Cell features provided the information necessary for cell classification as described in (Peters et al., 1991). Excitatory pyramidal neurons were distinguished from the inhibitory neurons based on characteristics including nuclear morphology, axon and dendrite positioning and morphology and the post-synaptic density adjacent to axon termini. In EM, Astrocytes were identified by the dark ring of chromatin around the periphery of the nucleus, the presence of glycogen granules and the many processes that appear to seep rather than project into the surrounding spaces. In segmented data astrocytes were also identified by the characteristic overall cell morphology. Microglia and oligodendrocytes both have small dark nuclei and dark staining cytoplasm but differ in the diameter and content of the processes: oligodendrocyte processes are thin and packed with microtubules while microglia processes narrow more gradually. OPC cells have lighter cytoplasmic staining than oligodendrocytes and microglia. For more details about the identification and characteristics of OPC cells see (Buchanan et al., 2022). In P>270, Astrocytes in P>270 were classified based on the presence or absence of abundant dense intermediate filaments as protoplasmic or fibrous respectively.
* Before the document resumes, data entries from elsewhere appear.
Lemma flush_buckets_spec fw mm iface worker bks w e :
  1 ≤ mm → world_ok fw w → w_egr w = Some e → Forall (λ b, 0 ≤ cb_group b) bks → NoDup (bucket_key <$> bks) →
  wp (flush_buckets fw mm iface worker bks) w (λ _ w', world_ok fw w' ∧ w_env w' = w_env w ∧
    ∃ e', w_egr w' = Some e' ∧ e_coal e' = e_coal e ∧
      e_msgs e' = flushed_queues fw mm (e_targets e) (counter_of (w_chains w)) bks (e_msgs e)).
Proof.
  intros Hm Hw He Hg Hnd. revert w e Hw He. induction bks as [|bk bks IH]; intros w e Hw He; [apply wp_ret; eauto 10|].
  apply list.Forall_cons in Hg as [Hgb Hg]. rewrite fmap_cons in Hnd. apply list.NoDup_cons in Hnd as [Hnin Hnd].
  cbn [flush_buckets flushed_queues]. destruct (addrFor_eq fw (cb_group bk) w Hgb Hw) as (wa & Ea & Hwa & Ac & Ae & Av & _).
  apply wp_bind. unfold wp at 1. rewrite Ea. apply wp_bind.
  eapply wp_mono; [by apply (flush_bucket_spec fw mm iface worker bk _ _ wa e); [| | |rewrite Ae|]|].
  intros _ w1 [Hw1 Hv1 Hc1 (e1 & E1 & T1 & C1 & Q1)].
  eapply wp_mono; [by apply (IH Hg Hnd w1 e1)|]. intros _ w2 (Hw2 & Hv2 & e2 & E2 & C2 & Q2).
  split_and!; [done|congruence|]. exists e2. split_and!; [done|congruence|].
  rewrite Q2, T1, Q1, Ac. apply flushed_queues_ext. intros bk' Hin. rewrite Hc1, decide_False, Z.add_0_r, Ac.
  - apply u64_small, Hw.
  - intros E. apply Hnin. apply list_elem_of_fmap. exists bk'. split; [|done]. symmetry. exact E.
Qed.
Many fibrous astrocytes were in cortical layer 1. Within the P54 dataset every cell was assigned a cell classification and layer initially based on a clustering analysis of nucleus features (Elabbady et al., 2022). We reconstructed cells based on this initialization then manually confirmed classifications using the morphology of segmented processes. For analysis, layer boundaries in the P54 dataset were defined using a set of manual point annotations based on the size and density of pyramidal cells for each layer to generate average planes dividing L1, L2/3, L4, L5, and L6. Although the P54 volume encompasses layers 1-6, layer 1 was excluded from the 3D segmentation, and thus from our analysis.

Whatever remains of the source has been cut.